One of the versions I've read suggests that the wild yeast is more likely to come from the flour itself, rather than from the Catford air. That seems to make sense, and it's why I'm using organic wholewheat flour, where there's more chance that yeast from the outside of the grains will be present.

Unsurprisingly, accounts differ on the amounts to use, but I've gone for equal weights of flour and water. I started with 50g of each, but that looked pathetically small, so I've doubled that. The dough is now sitting in a bowl on top of the fridge, covered with clingfilm. I'll check it again tomorrow, and meanwhile hope that the plums I bought today will be sharing their bloom with the kitchen air.

Friday, July 23, 2010


I'm back! With a new kitchen, finally, and an oven that has big numbers on it, rather than gas marks. I'm getting used to it and have made a couple of fairly basic loaves, but today I'm using wholegrain spelt flour for the first time, from Sharpham Park.  (Incidentally, how amusing that the blogger spellcheck doesn't recognise "spelt", or "blogger", or "spellcheck".)
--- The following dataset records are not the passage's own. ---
Lemma identity_is_stable_witness :
  (load_or_generate (PR := toy_primitives) 420 true (replicate 32 8%Z) "/etc/key"
    (load_or_generate (PR := toy_primitives) 420 true (replicate 32 7%Z) "/etc/key" ∅).1).2 =
  Ok (generate (PR := toy_primitives) (replicate 32 7%Z)).
Proof.
  destruct (identity_is_stable (PR := toy_primitives) 420 420 (replicate 32 7%Z) (replicate 32 8%Z) "/etc/key" ∅
              (load_or_generate (PR := toy_primitives) 420 true (replicate 32 7%Z) "/etc/key" ∅).1
              (generate (PR := toy_primitives) (replicate 32 7%Z))) as [H _].
  - reflexivity.
  - reflexivity.
  - exact (f_equal snd H).
Defined.

(** * The displayed fingerprint *)

Lemma join_app (sep : string) (l1 l2 : list string) :
  l1 ≠ [] → l2 ≠ [] → join sep (l1 ++ l2) = join sep l1 +:+ sep +:+ join sep l2.
Proof.
  intros H1 H2. induction l1 as [|w l1 IH]; [done|]. destruct l1 as [|v l1].
  - simpl app. by rewrite join_cons.
  - change ((w :: v :: l1) ++ l2) with (w :: ((v :: l1) ++ l2)).
    rewrite !join_cons by done. rewrite IH by done. by rewrite !string_app_assoc.
Qed.

Lemma concat_nonempty {A : Type} (ls : list (list A)) : ls ≠ [] → Forall (λ c, c ≠ []) ls → concat ls ≠ [].
Proof. destruct 2 as [|c ls Hc _]; [done|]. simpl. by destruct c. Qed.

Lemma join_concat (sep : string) (ls : list (list string)) :
  Forall (λ c, c ≠ []) ls → join sep (join sep <$> ls) = join sep (concat ls).
Proof.
  induction 1 as [|c ls Hc Hls IH]; [done|]. destruct ls as [|d ls].
  { simpl. by rewrite app_nil_r. }
  rewrite fmap_cons, join_cons, IH by done. cbn [concat]. rewrite (join_app sep c); [done|done|].
  by apply (concat_nonempty (d :: ls)).
Qed.

Lemma no_char_app (c : Ascii.ascii) (s t : string) : no_char c (s +:+ t) ↔ no_char c s ∧ no_char c t.
Proof. induction s as [|a s IH]; [naive_solver|]. rewrite string_app_cons. simpl. rewrite IH. tauto. Qed.

Lemma no_char_join (c : Ascii.ascii) (sep : string) (ws : list string) :
  no_char c sep → Forall (no_char c) ws → no_char c (join sep ws).
Proof.
  intros Hsep. induction 1 as [|w ws Hw Hws IH]; [done|]. destruct ws as [|v ws]; [done|].
  rewrite join_cons, !no_char_app by done. done.
Qed.

Lemma no_char_split (c d : Ascii.ascii) (s : string) : no_char c s → Forall (no_char c) (split_on d s).
Proof.
  induction s as [|a s IH]; intros Hs; simpl; [by repeat constructor|]. destruct Hs as [Ha Hs].
  specialize (IH Hs). case_decide; [by constructor|].
  destruct (split_on d s) as [|w ws]; [by repeat constructor|]. inversion_clear IH. by constructor.
Qed.

(** Grouping a fingerprint into lines loses nothing: joining the lines with
    the colon they were broken at gives the fingerprint back, and no line has
    more than eight pairs. *)
Theorem display_groups_pairs (fingerprint : string) :
  no_char (Ascii.ascii_of_nat 10) fingerprint →
  let lines := split_on (Ascii.ascii_of_nat 10) (format_fingerprint_display fingerprint) in
  join ":" lines = fingerprint ∧
  Forall (λ line, length (split_on colon line) ≤ 8) lines.
Proof.
  intros Hfp lines. destruct (chunks_spec 8 (split_on colon fingerprint)) as [Hcat Hch]; [lia|].
  assert (Forall (Forall (no_char (Ascii.ascii_of_nat 10))) (chunks 8 (split_on colon fingerprint)) ∧
          Forall (Forall (no_char colon)) (chunks 8 (split_on colon fingerprint))) as [Hnl Hnc].
  { rewrite <- !Forall_concat, Hcat. split; [by apply no_char_split|apply split_on_pieces]. }
  assert (lines = join ":" <$> chunks 8 (split_on colon fingerprint)) as ->.
  { subst lines. unfold format_fingerprint_display. apply split_on_join.
    - intros Hnil%fmap_nil_inv. rewrite Hnil in Hcat. symmetry in Hcat. by apply split_on_nonempty in Hcat.
    - apply Forall_fmap. eapply Forall_impl; [exact Hnl|]. intros c Hc. by apply no_char_join. }
  split.
  - rewrite join_concat, Hcat; [apply (join_split_on colon)|]. eapply Forall_impl; [exact Hch|]. by intros c [? _].
  - apply Forall_fmap. rewrite Forall_forall in *. intros c Hc. destruct (Hch c Hc) as [Hne Hle]. simpl.
    rewrite (split_on_join colon); [done|done|]. by apply Hnc.
Qed.

Lemma display_groups_pairs_witness :
  join ":" (split_on (Ascii.ascii_of_nat 10) (format_fingerprint_display "00:01:02:03:04:05:06:07:08:09")) =
  "00:01:02:03:04:05:06:07:08:09".
Proof. apply (display_groups_pairs "00:01:02:03:04:05:06:07:08:09"). vm_compute. repeat split; discriminate. Defined.

(** * The visual fingerprint *)

Definition field_ok (limit : nat) (field : Field) : Prop :=
  length field = HEIGHT ∧ Forall (λ row, length row = WIDTH ∧ Forall (λ v, v ≤ limit) row) field.

Lemma field_set_ok (limit : nat) (field : Field) (y x v : nat) :
  field_ok limit field → v ≤ limit → field_ok limit (field_set field y x v).
Proof.
  intros [Hl Hf] Hv. unfold field_set. split; [by rewrite length_alter|].
  apply Forall_alter; [done|]. intros row Hrow. rewrite Forall_forall in Hf.
  apply list_elem_of_lookup_2 in Hrow. destruct (Hf row Hrow) as [Hw Hr].
  split; [by rewrite length_insert|]. by apply Forall_insert.
Qed.

Lemma field_ok_weaken (a b : nat) (field : Field) : a ≤ b → field_ok a field → field_ok b field.
Proof.
  intros Hab [Hl Hf]. split; [done|]. eapply Forall_impl; [exact Hf|]. intros row [Hw Hr]. split; [done|].
  eapply Forall_impl; [exact Hr|]. intros v Hv. simpl in *. lia.
Qed.

Definition walk_ok (w : Field * nat * nat) : Prop :=
  field_ok MAX_VISIT_IDX w.1.1 ∧ w.1.2 < WIDTH ∧ w.2 < HEIGHT.

Lemma clamp_move_bound (x limit : nat) (forward : bool) : x < limit → clamp_move x forward limit < limit.
Proof. unfold clamp_move. destruct forward; lia. Qed.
The other thing I've acquired is a solid Kenwood hand-held mixer, with dough hooks!

So, for today's bread, here are the basic ingredients:

300g wholegrain spelt flour
pinch of salt
1 glug of rapeseed oil
200g liquid, inc a tsp sugar and a tsp dried yeast

All mixed together at 1245. I used the mixer at first, then hand-kneaded for about 5 minutes. The dough is quite nice to work, somewhat lighter than wholemeal wheat. It's currently proving, and taking its time, presumably because of the weight of the grain.

At 1435 the dough had risen nicely (since my last post, summer has happened) and I've formed it into a kind of bloomer shape for the second rising. I'm intending to bake it on the stone, but without added steam.

Which is what I did, but oh bugger the bread had stotted quite badly, and was disappointing. Also, the taste ain't all that; it's not as interesting as wholemeal wheat or as sweet/nutty as kamut. But I've got most of a kg left of it, so will try again.